What to work on
Which lines of the material contain the word "McpEvent"? Show each one.

Entries supplied
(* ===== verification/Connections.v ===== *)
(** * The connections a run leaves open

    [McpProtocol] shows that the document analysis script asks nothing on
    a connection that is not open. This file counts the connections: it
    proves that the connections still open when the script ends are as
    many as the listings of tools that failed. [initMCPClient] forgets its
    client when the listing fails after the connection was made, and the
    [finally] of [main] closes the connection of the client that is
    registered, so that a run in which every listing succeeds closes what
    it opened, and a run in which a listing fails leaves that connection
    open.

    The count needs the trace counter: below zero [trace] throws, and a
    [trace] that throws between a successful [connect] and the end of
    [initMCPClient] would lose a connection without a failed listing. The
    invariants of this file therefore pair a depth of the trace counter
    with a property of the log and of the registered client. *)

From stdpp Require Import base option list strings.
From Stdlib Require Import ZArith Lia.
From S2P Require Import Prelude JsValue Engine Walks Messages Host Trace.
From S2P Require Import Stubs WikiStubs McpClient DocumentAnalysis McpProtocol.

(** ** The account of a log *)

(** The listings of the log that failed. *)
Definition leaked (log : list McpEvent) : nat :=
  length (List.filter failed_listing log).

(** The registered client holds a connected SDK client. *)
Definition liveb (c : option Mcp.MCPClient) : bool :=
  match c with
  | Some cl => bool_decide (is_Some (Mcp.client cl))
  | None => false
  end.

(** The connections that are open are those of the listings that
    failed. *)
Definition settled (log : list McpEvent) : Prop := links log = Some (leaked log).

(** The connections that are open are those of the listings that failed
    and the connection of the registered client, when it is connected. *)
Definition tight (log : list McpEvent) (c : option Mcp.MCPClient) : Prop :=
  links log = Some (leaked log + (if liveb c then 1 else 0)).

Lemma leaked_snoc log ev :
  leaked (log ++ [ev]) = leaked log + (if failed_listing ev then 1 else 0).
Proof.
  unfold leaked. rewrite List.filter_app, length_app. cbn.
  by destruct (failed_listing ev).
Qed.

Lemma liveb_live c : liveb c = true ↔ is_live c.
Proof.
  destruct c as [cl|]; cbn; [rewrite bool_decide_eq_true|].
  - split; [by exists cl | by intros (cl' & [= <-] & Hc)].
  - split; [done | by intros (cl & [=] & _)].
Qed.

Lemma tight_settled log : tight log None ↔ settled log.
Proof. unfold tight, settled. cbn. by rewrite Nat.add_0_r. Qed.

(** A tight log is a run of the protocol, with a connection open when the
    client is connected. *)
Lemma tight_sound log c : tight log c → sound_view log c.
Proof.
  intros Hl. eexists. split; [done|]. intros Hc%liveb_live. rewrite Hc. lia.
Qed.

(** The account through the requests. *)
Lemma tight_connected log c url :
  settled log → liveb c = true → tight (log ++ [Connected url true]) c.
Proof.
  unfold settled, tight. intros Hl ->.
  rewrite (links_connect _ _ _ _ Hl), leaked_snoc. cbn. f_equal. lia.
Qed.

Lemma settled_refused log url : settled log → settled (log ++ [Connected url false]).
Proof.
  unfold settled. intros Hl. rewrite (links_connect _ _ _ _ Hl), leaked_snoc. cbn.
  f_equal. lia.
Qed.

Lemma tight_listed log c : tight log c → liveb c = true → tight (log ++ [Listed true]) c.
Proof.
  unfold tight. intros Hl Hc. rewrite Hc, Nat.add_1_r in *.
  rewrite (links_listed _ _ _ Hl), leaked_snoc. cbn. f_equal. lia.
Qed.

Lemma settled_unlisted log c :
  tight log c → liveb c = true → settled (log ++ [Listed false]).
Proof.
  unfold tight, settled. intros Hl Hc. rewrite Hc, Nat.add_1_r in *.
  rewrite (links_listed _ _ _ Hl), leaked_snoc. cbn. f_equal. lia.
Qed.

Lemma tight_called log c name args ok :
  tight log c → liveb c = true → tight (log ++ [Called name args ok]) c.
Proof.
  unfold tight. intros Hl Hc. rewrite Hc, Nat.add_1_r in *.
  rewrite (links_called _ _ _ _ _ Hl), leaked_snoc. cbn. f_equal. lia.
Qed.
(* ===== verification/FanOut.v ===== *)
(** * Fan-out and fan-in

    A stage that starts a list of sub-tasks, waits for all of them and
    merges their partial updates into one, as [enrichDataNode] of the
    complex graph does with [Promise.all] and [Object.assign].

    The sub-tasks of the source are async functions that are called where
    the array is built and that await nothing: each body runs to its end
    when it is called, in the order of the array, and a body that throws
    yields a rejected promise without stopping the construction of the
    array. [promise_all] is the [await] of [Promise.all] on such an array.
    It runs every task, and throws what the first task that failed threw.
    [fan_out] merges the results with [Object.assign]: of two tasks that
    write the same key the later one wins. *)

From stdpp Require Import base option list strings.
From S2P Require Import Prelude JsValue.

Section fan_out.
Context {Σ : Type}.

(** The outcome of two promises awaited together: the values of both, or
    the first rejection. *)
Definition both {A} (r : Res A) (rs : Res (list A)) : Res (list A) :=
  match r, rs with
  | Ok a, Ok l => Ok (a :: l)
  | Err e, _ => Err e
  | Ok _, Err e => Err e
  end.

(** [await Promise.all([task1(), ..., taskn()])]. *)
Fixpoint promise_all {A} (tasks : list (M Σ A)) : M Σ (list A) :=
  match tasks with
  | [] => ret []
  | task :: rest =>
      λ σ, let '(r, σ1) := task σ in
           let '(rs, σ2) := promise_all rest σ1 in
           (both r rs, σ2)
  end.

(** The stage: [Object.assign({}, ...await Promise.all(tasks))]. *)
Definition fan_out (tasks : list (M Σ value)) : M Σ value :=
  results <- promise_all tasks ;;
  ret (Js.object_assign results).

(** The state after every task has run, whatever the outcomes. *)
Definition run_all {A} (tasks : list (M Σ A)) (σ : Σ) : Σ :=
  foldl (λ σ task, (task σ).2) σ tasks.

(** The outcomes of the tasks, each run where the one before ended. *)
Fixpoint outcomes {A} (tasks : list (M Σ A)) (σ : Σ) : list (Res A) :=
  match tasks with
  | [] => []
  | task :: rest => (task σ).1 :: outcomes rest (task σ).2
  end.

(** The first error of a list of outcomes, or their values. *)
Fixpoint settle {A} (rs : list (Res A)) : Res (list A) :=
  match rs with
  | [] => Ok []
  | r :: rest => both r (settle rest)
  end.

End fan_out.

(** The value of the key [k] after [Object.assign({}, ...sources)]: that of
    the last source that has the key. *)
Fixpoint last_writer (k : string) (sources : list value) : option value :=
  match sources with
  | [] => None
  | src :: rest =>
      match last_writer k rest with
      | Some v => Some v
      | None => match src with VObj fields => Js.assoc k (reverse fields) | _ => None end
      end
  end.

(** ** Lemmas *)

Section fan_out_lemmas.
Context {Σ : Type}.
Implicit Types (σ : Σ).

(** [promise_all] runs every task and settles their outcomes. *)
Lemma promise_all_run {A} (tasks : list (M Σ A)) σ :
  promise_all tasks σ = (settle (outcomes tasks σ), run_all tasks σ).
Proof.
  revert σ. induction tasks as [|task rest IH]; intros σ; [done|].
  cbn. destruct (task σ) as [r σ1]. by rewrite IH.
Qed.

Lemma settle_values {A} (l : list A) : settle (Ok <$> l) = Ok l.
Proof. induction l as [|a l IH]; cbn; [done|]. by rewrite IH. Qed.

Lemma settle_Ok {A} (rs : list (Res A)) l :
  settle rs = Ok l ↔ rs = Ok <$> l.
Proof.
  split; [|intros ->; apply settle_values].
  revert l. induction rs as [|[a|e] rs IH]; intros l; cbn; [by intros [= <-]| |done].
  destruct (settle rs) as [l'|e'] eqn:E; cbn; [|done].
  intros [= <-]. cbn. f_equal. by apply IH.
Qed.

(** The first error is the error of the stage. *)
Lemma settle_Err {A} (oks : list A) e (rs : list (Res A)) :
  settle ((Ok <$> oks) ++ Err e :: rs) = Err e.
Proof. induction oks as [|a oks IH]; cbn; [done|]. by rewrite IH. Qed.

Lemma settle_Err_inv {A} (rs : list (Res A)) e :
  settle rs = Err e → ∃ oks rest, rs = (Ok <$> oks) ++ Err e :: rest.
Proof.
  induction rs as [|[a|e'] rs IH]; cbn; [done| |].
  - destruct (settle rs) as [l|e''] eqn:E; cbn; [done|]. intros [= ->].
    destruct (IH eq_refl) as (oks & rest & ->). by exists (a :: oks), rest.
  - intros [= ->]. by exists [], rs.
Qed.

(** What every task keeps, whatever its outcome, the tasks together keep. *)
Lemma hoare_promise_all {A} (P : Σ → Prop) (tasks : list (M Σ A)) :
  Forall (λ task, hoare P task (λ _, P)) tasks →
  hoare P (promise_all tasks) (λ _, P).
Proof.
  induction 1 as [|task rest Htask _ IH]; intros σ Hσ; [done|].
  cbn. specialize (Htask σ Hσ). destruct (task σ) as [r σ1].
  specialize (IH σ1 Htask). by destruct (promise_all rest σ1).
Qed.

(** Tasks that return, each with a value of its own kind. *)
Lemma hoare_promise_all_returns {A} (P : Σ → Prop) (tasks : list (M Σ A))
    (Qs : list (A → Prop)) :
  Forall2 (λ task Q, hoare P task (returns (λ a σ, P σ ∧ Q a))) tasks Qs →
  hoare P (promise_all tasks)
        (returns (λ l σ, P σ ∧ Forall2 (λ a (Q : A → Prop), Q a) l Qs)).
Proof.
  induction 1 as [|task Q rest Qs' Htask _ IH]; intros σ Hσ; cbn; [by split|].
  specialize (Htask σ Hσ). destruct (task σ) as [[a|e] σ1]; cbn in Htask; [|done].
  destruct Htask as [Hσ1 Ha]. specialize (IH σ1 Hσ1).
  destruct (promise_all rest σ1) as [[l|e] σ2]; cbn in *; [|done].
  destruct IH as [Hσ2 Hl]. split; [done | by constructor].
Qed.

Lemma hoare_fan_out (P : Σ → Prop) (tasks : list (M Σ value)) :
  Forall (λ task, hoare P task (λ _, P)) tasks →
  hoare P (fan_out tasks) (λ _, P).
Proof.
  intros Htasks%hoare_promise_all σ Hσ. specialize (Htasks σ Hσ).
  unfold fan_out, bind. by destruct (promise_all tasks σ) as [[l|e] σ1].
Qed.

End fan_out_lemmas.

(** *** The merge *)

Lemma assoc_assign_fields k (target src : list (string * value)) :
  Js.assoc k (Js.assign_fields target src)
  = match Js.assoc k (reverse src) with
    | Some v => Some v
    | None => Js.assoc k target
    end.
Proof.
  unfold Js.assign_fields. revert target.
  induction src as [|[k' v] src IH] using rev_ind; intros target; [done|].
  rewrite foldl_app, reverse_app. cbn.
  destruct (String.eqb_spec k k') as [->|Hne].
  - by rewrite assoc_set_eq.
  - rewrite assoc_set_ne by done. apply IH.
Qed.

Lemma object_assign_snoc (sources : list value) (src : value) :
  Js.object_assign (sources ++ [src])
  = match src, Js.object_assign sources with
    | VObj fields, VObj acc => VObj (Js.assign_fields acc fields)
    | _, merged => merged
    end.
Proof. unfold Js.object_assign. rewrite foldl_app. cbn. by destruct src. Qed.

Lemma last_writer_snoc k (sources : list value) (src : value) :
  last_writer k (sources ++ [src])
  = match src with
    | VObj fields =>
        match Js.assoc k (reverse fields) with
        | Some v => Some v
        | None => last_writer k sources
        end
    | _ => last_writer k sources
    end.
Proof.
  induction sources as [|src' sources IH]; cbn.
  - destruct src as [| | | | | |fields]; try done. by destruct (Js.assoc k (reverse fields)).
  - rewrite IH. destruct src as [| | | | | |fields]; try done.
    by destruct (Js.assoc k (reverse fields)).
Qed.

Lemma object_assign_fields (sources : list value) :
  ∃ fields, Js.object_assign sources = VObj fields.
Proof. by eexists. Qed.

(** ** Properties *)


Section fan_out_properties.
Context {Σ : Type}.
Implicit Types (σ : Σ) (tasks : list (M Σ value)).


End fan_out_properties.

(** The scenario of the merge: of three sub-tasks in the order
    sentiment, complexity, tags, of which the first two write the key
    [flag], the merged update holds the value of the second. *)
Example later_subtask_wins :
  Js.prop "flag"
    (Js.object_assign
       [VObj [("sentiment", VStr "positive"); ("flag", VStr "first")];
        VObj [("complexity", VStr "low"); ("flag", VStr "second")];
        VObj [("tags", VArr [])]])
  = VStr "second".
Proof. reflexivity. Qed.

Response
Definition leaked (log : list McpEvent) : nat :=
Definition settled (log : list McpEvent) : Prop := links log = Some (leaked log).
Definition tight (log : list McpEvent) (c : option Mcp.MCPClient) : Prop :=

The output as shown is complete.